→ WHAT IS BEING ASKED
All lines before the one containing "(k <= List.length", plus that line itself, are to be printed exactly as they appear below.

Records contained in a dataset
☆ ☆ ☆

Lemma remove_fences_pad_right (s post : text) :
  forallb is_space post = true ->
  remove_fences (s ++ post) = remove_fences s ++ post.
Proof.
  intro Hpost. unfold remove_fences.
  assert (Hpad : sub_fences 0 post = post).
  { induction post as [|c post IH]; [reflexivity|].
    cbn [forallb] in Hpost. apply andb_true_iff in Hpost as [Hc Hpost].
    cbn [sub_fences].
    replace (startswith fence_json (c :: post)) with false.
    - replace (startswith fence (c :: post)) with false.
      + now rewrite IH.
      + unfold fence. cbn [startswith].
        destruct (N.eqb_spec 96 c) as [<-|]; [discriminate Hc|reflexivity].
    - unfold fence_json, fence. cbn [app startswith].
      destruct (N.eqb_spec 96 c) as [<-|]; [discriminate Hc|reflexivity]. }
  assert (H : forall n k x, (List.length x <= n)%nat ->
                            (k <= List.length x)%nat ->
                            sub_fences k (x ++ post) = sub_fences k x ++ post).
  { clear s. induction n as [|n IH]; intros k s Hn Hk.
    - destruct s; [|cbn in Hn; lia]. cbn in Hk.
      assert (k = 0%nat) by lia. subst k. cbn [app sub_fences]. exact Hpad.
    - destruct s as [|c s]; [cbn in Hk; assert (k = 0%nat) by lia; subst k;
                             cbn [app sub_fences]; exact Hpad|].
      cbn [List.length] in Hn, Hk. cbn [app sub_fences].
      destruct k as [|k]; [|apply IH; lia].
      change (c :: s ++ post) with ((c :: s) ++ post).
      rewrite !(startswith_pad _ (c :: s) post) by (assumption || reflexivity).
      destruct (startswith fence_json (c :: s)) eqn:Ej.
      + apply startswith_length in Ej. cbn in Ej. apply IH; lia.
      + destruct (startswith fence (c :: s)) eqn:Ef.
        * apply startswith_length in Ef. cbn in Ef. apply IH; lia.
        * cbn [app]. f_equal. apply IH; lia. }
  apply (H (List.length s)); lia.
Qed.

Lemma remove_fences_pad_left (pre s : text) :
  forallb is_space pre = true ->
  remove_fences (pre ++ s) = pre ++ remove_fences s.
Proof.
  induction pre as [|c pre IH]; intro H; [reflexivity|].
  cbn [forallb] in H. apply andb_true_iff in H as [Hc H].
  cbn [app]. rewrite remove_fences_keep; [now rewrite IH|].
  unfold fence. cbn [startswith].
  destruct (N.eqb_spec 96 c) as [<-|]; [discriminate Hc|reflexivity].
Qed.

Lemma lstrip_pad (pre s : text) :
  forallb is_space pre = true -> lstrip (pre ++ s) = lstrip s.
Proof.
  induction pre as [|c pre IH]; intro H; [reflexivity|].
  cbn [forallb] in H. apply andb_true_iff in H as [Hc H].
  cbn [app lstrip]. rewrite Hc. now apply IH.
Qed.

Lemma rstrip_pad (s post : text) :
  forallb is_space post = true -> rstrip (s ++ post) = rstrip s.
Proof.
  intro H. unfold rstrip. rewrite rev_app_distr, lstrip_pad; [reflexivity|].
  rewrite forallb_forall in *. intros c Hc. apply H. now apply in_rev.
Qed.

Lemma strip_pad (pre s post : text) :
  forallb is_space pre = true -> forallb is_space post = true ->
  strip (pre ++ s ++ post) = strip s.
Proof.
  intros Hpre Hpost. unfold strip. rewrite lstrip_pad by exact Hpre.
  induction s as [|c s IH].
  - cbn [app]. rewrite <- (app_nil_r post), lstrip_pad by exact Hpost.
    reflexivity.
  - cbn [app lstrip]. destruct (is_space c); [exact IH|].
    change (c :: s ++ post) with ((c :: s) ++ post).
    now apply rstrip_pad.
Qed.

(** The text the decoder is given does not change when whitespace is put
    around the answer. *)
Lemma clean_pad (pre s post : text) :
  forallb is_space pre = true -> forallb is_space post = true ->
  strip (remove_fences (pre ++ s ++ post)) = strip (remove_fences s).
Proof.
  intros Hpre Hpost.
  rewrite remove_fences_pad_left by exact Hpre.
  rewrite remove_fences_pad_right by exact Hpost.
  now apply strip_pad.
Qed.


(** * The sink of [app2.py] *)

Lemma str_in_firstn (k : text) (n : nat) (ids : list text) :
  str_in k (firstn n ids) = true -> str_in k ids = true.
Proof.
  unfold str_in. rewrite !existsb_exists. intros (x & Hx & E).
  exists x. split; [|exact E].
  rewrite <- (firstn_skipn n ids). apply in_or_app. now left.
Qed.

Lemma peek_ids_in (k : text) (c : list entry) :
  str_in k (peek_ids c) = true -> str_in k (List.map entry_id c) = true.
Proof.
  unfold peek_ids. rewrite <- firstn_map. apply str_in_firstn.
Qed.

Lemma peek_ids_all (c : list entry) :
  (List.length c <= peek_limit)%nat -> peek_ids c = List.map entry_id c.
Proof. intro H. unfold peek_ids. now rewrite firstn_all2. Qed.

Lemma validate_id_nonempty (lib : libraries) (k : text) :
  k <> [] -> validate_id lib k = Ret tt.
Proof. intro H. unfold validate_id. now destruct k. Qed.

Lemma latin1_replace (s : text) :
  latin1 (replace_space_underscore s) = latin1 s.
Proof.
  unfold latin1, replace_space_underscore.
  induction s as [|c s IH]; [reflexivity|].
  cbn [List.map forallb]. rewrite IH. f_equal.
  destruct (N.eqb_spec c 32) as [->|]; reflexivity.
Qed.

Lemma lower_cp_space (c : N) : lower_cp c = 32 <-> c = 32.
Proof.
  unfold lower_cp.
  destruct (N.leb_spec 65 c), (N.leb_spec c 90), (N.leb_spec 192 c),
    (N.leb_spec c 222), (N.eqb_spec c 215); cbn [andb orb negb]; lia.
Qed.

(** The key of a name of code points up to U+00FF, character by character. *)
Lemma candidate_key_latin1 (ul : text -> text) (name : text) :
  latin1 name = true ->
  candidate_key ul name
  = List.map (fun c => if c =? 32 then 95 else lower_cp c) name.
Proof.
  intro H. unfold candidate_key, lower. rewrite latin1_replace, H.
  unfold replace_space_underscore. rewrite map_map. apply map_ext.
  intro c. destruct (N.eqb_spec c 32) as [->|]; reflexivity.
Qed.

Lemma spec_key_latin1 (ul : text -> text) (name : text) :
  latin1 name = true ->
  spec_key ul name
  = List.map (fun c => if c =? 32 then 95 else lower_cp c) name.
Proof.
  intro H. unfold spec_key, lower. rewrite H.
  unfold replace_space_underscore. rewrite map_map. apply map_ext.
  intro c. destruct (N.eqb_spec c 32) as [->|Hc]; [reflexivity|].
  destruct (N.eqb_spec (lower_cp c) 32) as [E|]; [|reflexivity].
  apply (proj1 (lower_cp_space c)) in E. contradiction.
Qed.

(** C8, as the code has it.  For a model answer that parses to a non-empty
    record whose [name] is a string, or is missing and then taken to be
    [Unknown], the sink works with one key, the name with every space
    replaced by an underscore and then lower-cased.  For a name of code
    points up to U+00FF this is the key of the spec (lower-cased, then
    spaces replaced): character by character, a space gives an underscore,
    a capital its small letter, anything else itself.  The sink reports the
    key as a duplicate when the peeked ids hold it; it adds an entry with
    the key as id when the key is not empty and no id of the collection;
    and when the key is empty (the name was empty) and the store refuses an
    empty id, it reports the store's error and adds nothing.  The name
    [John Doe] gives [john_doe]. *)
Theorem derived_key (lib : libraries) (data : text) (w : world) (d : pydict)
  (name : text)
  (Hparsed : json_loads (strip (remove_fences data)) = Scanned (JObj d) [])
  (Hrecord : d <> [])
  (Hname : dict_get (lit "name") d = Some (JStr name)
           \/ (dict_get (lit "name") d = None /\ name = lit "Unknown")) :
  let key := candidate_key (unicode_lower lib) name in
  (latin1 name = true ->
   key = spec_key (unicode_lower lib) name
   /\ key = List.map (fun c => if c =? 32 then 95 else lower_cp c) name)
  /\ (str_in key (peek_ids (collection w)) = true ->
      save_to_chromadb lib data w
      = (Ret tt, w, [St Warning (AlreadyExists key)]))
  /\ (key <> [] ->
      str_in key (List.map entry_id (collection w)) = false ->
      save_to_chromadb lib data w
      = (Ret tt,
         with_collection w
           (collection w ++
            [{| entry_id := key;
                entry_document := json_dumps (float_repr lib) None (JObj d);
                entry_name := name |}]),
         [St Write (SavedToChromaDB key)]))
  /\ (key = [] ->
      forall e, add_empty_id lib = Raise e ->
      str_in key (peek_ids (collection w)) = false ->
      save_to_chromadb lib data w
      = (Ret tt, w, [St Error (ErrorSavingToChromaDB e)]))
  /\ candidate_key (unicode_lower lib) (lit "John Doe") = lit "john_doe".
Proof.
  intro key.
  assert (Hn : name_or_unknown d = JStr name).
  { unfold name_or_unknown. destruct Hname as [->|[-> ->]]; reflexivity. }
  assert (Ht : truthy (JObj d) = true) by now destruct d.
  assert (Hd : is_nil data = false).
  { destruct data; [discriminate Hparsed|reflexivity]. }
  split; [|split; [|split; [|split; [|reflexivity]]]].
  - intro Hl. unfold key.
    now rewrite candidate_key_latin1, spec_key_latin1.
  - intro Hin. rewrite save_to_chromadb_run, Hd, Hparsed, Ht, Hn.
    fold key. now rewrite Hin.
  - intros Hkey Hout. rewrite save_to_chromadb_run, Hd, Hparsed, Ht, Hn.
    fold key. rewrite (validate_id_nonempty lib key Hkey).
    destruct (str_in key (peek_ids (collection w))) eqn:Hp.
    + apply peek_ids_in in Hp. congruence.
    + now rewrite Hout.
  - intros Hkey e He Hp. rewrite save_to_chromadb_run, Hd, Hparsed, Ht, Hn.
    fold key. rewrite Hp. unfold validate_id. rewrite Hkey. cbn [is_nil].
    now rewrite He.
Qed.
(** X12.  With one collection empty the hits of the other come out one
    by one, unpaired and in input order, whatever [Compare] is: it is
    never called. *)
Theorem pairs_one_side_empty (A B : list Hit) (maxdist : spec_float) :
  HitPair.pairs Compare A [] maxdist = Some (map (fun a => (Some a, None)) A) /\
  HitPair.pairs Compare [] B maxdist = Some (map (fun b => (None, Some b)) B).
Proof.
  unfold HitPair.pairs. split.
  - rewrite (drain_start Compare), (start_unstarted_eq A [] maxdist).
    apply drain_A_only; simpl; try reflexivity.
    + unfold HitPair.TIter_Next.
      destruct A as [| a A]; simpl; [reflexivity |]. now rewrite drop_0.
    + unfold HitPair.TIter_Next. destruct A as [| a A]; simpl;
        [reflexivity | discriminate].
    + unfold HitPair.enough. simpl. lia.
  - rewrite (drain_start Compare), (start_unstarted_eq [] B maxdist).
    apply drain_B_only; simpl; try reflexivity.
    + unfold HitPair.TIter_Next.
      destruct B as [| b B]; simpl; [reflexivity |]. now rewrite drop_0.
    + unfold HitPair.TIter_Next. destruct B as [| b B]; simpl;
        [reflexivity | discriminate].
    + unfold HitPair.enough. simpl. lia.
Qed.

End HitPair_one_side.
(** * FDCA vector engine runtime: a shallow embedding of the driver's
      RVV configuration, CSR, instruction, VRF and vector-memory code.

    Integers of the C source are modelled as [Z]; the width of a C type is
    written out where a value is stored ([u8], [u32], [u64]).  A pointer
    argument that the C code tests against NULL is an [option].  The driver
    is built for a 64-bit kernel ([unsigned long] and [size_t] are 64 bits
    wide). *)

From Stdlib Require Import ZArith List Bool Lia.
Import ListNotations.
Local Open Scope Z_scope.

(** ** Machine integers and kernel helpers *)

Definition u8 (x : Z) : Z := x mod 2 ^ 8.
Definition u32 (x : Z) : Z := x mod 2 ^ 32.
Definition u64 (x : Z) : Z := x mod 2 ^ 64.
Definition s64 (x : Z) : Z := (x + 2 ^ 63) mod 2 ^ 64 - 2 ^ 63.

(** [BIT(n)] of linux/bits.h: [1UL << n]. *)
Definition BIT (n : Z) : Z := Z.shiftl 1 n.

(** C truth value of an integer: [!!x]. *)
Definition c_bool (x : Z) : bool := negb (x =? 0).
(** C logical negation of an integer: [!x]. *)
Definition c_not (x : Z) : bool := x =? 0.

(** [atomic64_inc] on an [atomic64_t]. *)
Definition atomic64_inc (x : Z) : Z := s64 (x + 1).

(** linux/errno.h *)
Module Errno.
Definition EIO : Z := 5.
Definition ENOMEM : Z := 12.
Definition ENODEV : Z := 19.
Definition EINVAL : Z := 22.
Definition ENOSPC : Z := 28.
Definition ERANGE : Z := 34.
Definition ETIMEDOUT : Z := 110.
End Errno.
Import Errno.

(** ** fdca_drv.h: constants, capability descriptor and device *)

Definition FDCA_RVV_NUM_VREGS : Z := 32.

Record fdca_rvv_config : Type := mk_rvv_config {
  vlen : Z;                        (* u32 *)
  elen : Z;                        (* u32 *)
  num_lanes : Z;                   (* u32 *)
  cfg_vlenb : Z;                   (* u32 vlenb *)
  fp_support : bool;
  fixed_point_support : bool;
  segment_support : bool;
  os_support : bool;
  multiplier_latency : list Z;     (* u32[4] *)
  fpu_latency : list Z;            (* u32[5] *)
  vrf_size_per_lane : Z;
  vrf_banks_per_lane : Z
}.

(** Messages the driver hands to [fdca_err] / [fdca_info] / [fdca_dbg]. *)
Inductive log_entry : Type :=
| Err_invalid_vlen (v : Z)
| Err_invalid_elen (v : Z)
| Err_invalid_lanes (v : Z)
| Info_config_ok
| Err_vpu_unavailable
| Err_dma_alloc_failed (bytes : Z)
| Err_index_dma_alloc_failed
| Err_unsupported_vmem_type (t : Z)
| Err_vmem_status (status : Z)
| Err_vmem_timeout
| Dbg_vmem_started (t : Z).

(** The part of [struct fdca_device] the vector engine code reads or
    writes: the capability descriptor, the presence flag of the vector
    processing unit and the kernel log the device prints to. *)
Record fdca_device : Type := mk_device {
  rvv_config : fdca_rvv_config;
  rvv_available : bool;
  vpu_present : bool;              (* units[FDCA_UNIT_VPU].present *)
  klog : list log_entry
}.

Definition dev_log (fdev : fdca_device) (e : log_entry) : fdca_device :=
  mk_device (rvv_config fdev) (rvv_available fdev) (vpu_present fdev)
            (klog fdev ++ [e]).

(** ** fdca_rvv_config.c *)
Module RvvConfig.

(** [fdca_rvv_config_validate]: the return code and the device after the
    call. *)
Definition fdca_rvv_config_validate (fdev : fdca_device) : Z * fdca_device :=
  let config := rvv_config fdev in
  if (vlen config <? 128) || (vlen config >? 65536) then
    (- EINVAL, dev_log fdev (Err_invalid_vlen (vlen config)))
  else if elen config >? 64 then
    (- EINVAL, dev_log fdev (Err_invalid_elen (elen config)))
  else if (num_lanes config =? 0) || (num_lanes config >? 16) then
    (- EINVAL, dev_log fdev (Err_invalid_lanes (num_lanes config)))
  else
    (0, dev_log fdev Info_config_ok).

Definition fdca_rvv_config_init (fdev : fdca_device) : Z * fdca_device :=
  fdca_rvv_config_validate fdev.

(** Field widths of [struct fdca_rvv_config]: the three validated fields
    are [u32]. *)
Definition config_wf (c : fdca_rvv_config) : Prop :=
  0 <= vlen c < 2 ^ 32 /\ 0 <= elen c < 2 ^ 32 /\ 0 <= num_lanes c < 2 ^ 32.

End RvvConfig.

(** ** fdca_rvv_state.h / fdca_rvv_state.c: CSR context *)
Module RvvState.

Definition FDCA_VTYPE_VLMUL_MASK : Z := 0x7.
Definition FDCA_VTYPE_VSEW_MASK : Z := 0x38.
Definition FDCA_VTYPE_VTA : Z := BIT 6.
Definition FDCA_VTYPE_VMA : Z := BIT 7.
Definition FDCA_VTYPE_VILL : Z := BIT 63.
Definition FDCA_VTYPE_VLMUL_SHIFT : Z := 0.
Definition FDCA_VTYPE_VSEW_SHIFT : Z := 3.

(** The anonymous [parsed] struct of the CSR context. *)
Record parsed_vtype : Type := mk_parsed {
  vlmul : Z;                     (* u32 *)
  vsew : Z;                      (* u32 *)
  vta : bool;
  vma : bool;
  vill : bool;
  sew_bits : Z;                  (* u32 *)
  lmul_mul : Z;                  (* u32 *)
  lmul_div : Z                   (* u32 *)
}.

Record fdca_rvv_csr_context : Type := mk_csr {
  vstart : Z;                    (* u64 *)
  vxsat : Z;
  vxrm : Z;
  vcsr : Z;
  vl : Z;
  vtype : Z;
  vlenb : Z;
  parsed : parsed_vtype;
  valid : bool;
  dirty : bool;
  save_time : Z;
  save_count : Z
}.

Definition set_parsed (c : fdca_rvv_csr_context) (p : parsed_vtype)
  : fdca_rvv_csr_context :=
  mk_csr (vstart c) (vxsat c) (vxrm c) (vcsr c) (vl c) (vtype c) (vlenb c)
         p (valid c) (dirty c) (save_time c) (save_count c).

Definition set_vill (p : parsed_vtype) (b : bool) : parsed_vtype :=
  mk_parsed (vlmul p) (vsew p) (vta p) (vma p) b
            (sew_bits p) (lmul_mul p) (lmul_div p).

(** [memset(&ctx->csr, 0, sizeof(ctx->csr))] of [fdca_rvv_context_create]. *)
Definition parsed_zero : parsed_vtype :=
  mk_parsed 0 0 false false false 0 0 0.
Definition csr_zero : fdca_rvv_csr_context :=
  mk_csr 0 0 0 0 0 0 0 parsed_zero false false 0 0.

(** [static inline u32 fdca_rvv_get_sew_bits(u32 vsew)]. *)
Definition fdca_rvv_get_sew_bits (vsew : Z) : Z := u32 (Z.shiftl 8 vsew).

(** [fdca_rvv_get_lmul_fraction]: the pair written to [*mul], [*div]. *)
Definition fdca_rvv_get_lmul_fraction (vlmul : Z) : Z * Z :=
  if vlmul <=? 3 then (u32 (Z.shiftl 1 vlmul), 1)
  else if (vlmul >=? 5) && (vlmul <=? 7) then (1, u32 (Z.shiftl 1 (8 - vlmul)))
  else (1, 1).

(** [fdca_rvv_csr_parse_vtype]. *)
Definition fdca_rvv_csr_parse_vtype (csr_ctx : fdca_rvv_csr_context)
  : fdca_rvv_csr_context :=
  let vtype := vtype csr_ctx in
  let c1 := set_parsed csr_ctx
              (set_vill (parsed csr_ctx) (c_bool (Z.land vtype FDCA_VTYPE_VILL))) in
  if vill (parsed c1) then c1
  else
    let p_vlmul := u32 (Z.land (Z.shiftr vtype FDCA_VTYPE_VLMUL_SHIFT)
                               FDCA_VTYPE_VLMUL_MASK) in
    let p_vsew := u32 (Z.land (Z.shiftr vtype FDCA_VTYPE_VSEW_SHIFT)
                              (Z.shiftr FDCA_VTYPE_VSEW_MASK FDCA_VTYPE_VSEW_SHIFT)) in
    let p_vta := c_bool (Z.land vtype FDCA_VTYPE_VTA) in
    let p_vma := c_bool (Z.land vtype FDCA_VTYPE_VMA) in
    let p_sew := fdca_rvv_get_sew_bits p_vsew in
    let '(mul, div) := fdca_rvv_get_lmul_fraction p_vlmul in
    set_parsed c1
      (mk_parsed p_vlmul p_vsew p_vta p_vma (vill (parsed c1)) p_sew mul div).

(** The part of [struct fdca_rvv_state_manager] that CSR validation
    reads through the global [g_rvv_manager]. *)
Record fdca_rvv_state_manager : Type := mk_manager {
  hw_config : option fdca_rvv_config;   (* pointer, may be NULL *)
  hw_available : bool;
  lazy_save : bool;
  fast_switch : bool;
  save_threshold : Z
}.

(** [g_rvv_manager && g_rvv_manager->hw_config]: the capability the
    global manager points to, if there is one. *)
Definition manager_hw_config (g_rvv_manager : option fdca_rvv_state_manager)
  : option fdca_rvv_config :=
  match g_rvv_manager with
  | Some mgr => hw_config mgr
  | None => None
  end.

(** Outcome of a call that contains an integer division: the return
    code, or the division by zero the C code does not guard. *)
Inductive outcome : Type :=
| Done (rc : Z)
| DivByZero.

(** [fdca_rvv_csr_validate], reading the global [g_rvv_manager]. *)
Definition fdca_rvv_csr_validate
           (g_rvv_manager : option fdca_rvv_state_manager)
           (csr_ctx : option fdca_rvv_csr_context) : outcome :=
  match csr_ctx with
  | None => Done (- EINVAL)
  | Some c =>
    if vill (parsed c) then Done (- EINVAL)
    else
      let check_vstart :=
        if vstart c >? vl c then Done (- ERANGE) else Done 0 in
      match g_rvv_manager with
      | Some mgr =>
        match hw_config mgr with
        | Some hw =>
          if sew_bits (parsed c) =? 0 then DivByZero
          else
            let max_vl := u32 (vlen hw / sew_bits (parsed c)) in
            if vl c >? max_vl then Done (- ERANGE) else check_vstart
        | None => check_vstart
        end
      | None => check_vstart
      end
  end.

End RvvState.

(** ** fdca_rvv_instr.h / fdca_rvv_instr.c: decoding and hazards *)
Module RvvInstr.

Inductive fdca_rvv_instr_type : Type :=
| FDCA_RVV_INSTR_VMEM
| FDCA_RVV_INSTR_VAMO
| FDCA_RVV_INSTR_VARITH
| FDCA_RVV_INSTR_VSETVLI
| FDCA_RVV_INSTR_INVALID.

Inductive fdca_vmem_type : Type :=
| FDCA_VMEM_UNIT_STRIDE
| FDCA_VMEM_STRIDED
| FDCA_VMEM_INDEXED
| FDCA_VMEM_SEGMENT
| FDCA_VMEM_WHOLE_REG.

Inductive fdca_varith_type : Type :=
| FDCA_VARITH_ADD
| FDCA_VARITH_SUB
| FDCA_VARITH_MUL
| FDCA_VARITH_DIV
| FDCA_VARITH_AND
| FDCA_VARITH_OR
| FDCA_VARITH_XOR
| FDCA_VARITH_SHIFT
| FDCA_VARITH_CMP
| FDCA_VARITH_REDUCE.

(** Enumerator values, as the C compiler numbers them. *)
Definition vmem_code (t : fdca_vmem_type) : Z :=
  match t with
  | FDCA_VMEM_UNIT_STRIDE => 0 | FDCA_VMEM_STRIDED => 1
  | FDCA_VMEM_INDEXED => 2 | FDCA_VMEM_SEGMENT => 3
  | FDCA_VMEM_WHOLE_REG => 4
  end.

☆ ☆ ☆

→ COMPLETED TASK
Lemma remove_fences_pad_right (s post : text) :
  forallb is_space post = true ->
  remove_fences (s ++ post) = remove_fences s ++ post.
Proof.
  intro Hpost. unfold remove_fences.
  assert (Hpad : sub_fences 0 post = post).
  { induction post as [|c post IH]; [reflexivity|].
    cbn [forallb] in Hpost. apply andb_true_iff in Hpost as [Hc Hpost].
    cbn [sub_fences].
    replace (startswith fence_json (c :: post)) with false.
    - replace (startswith fence (c :: post)) with false.
      + now rewrite IH.
      + unfold fence. cbn [startswith].
        destruct (N.eqb_spec 96 c) as [<-|]; [discriminate Hc|reflexivity].
    - unfold fence_json, fence. cbn [app startswith].
      destruct (N.eqb_spec 96 c) as [<-|]; [discriminate Hc|reflexivity]. }
  assert (H : forall n k x, (List.length x <= n)%nat ->
                            (k <= List.length x)%nat ->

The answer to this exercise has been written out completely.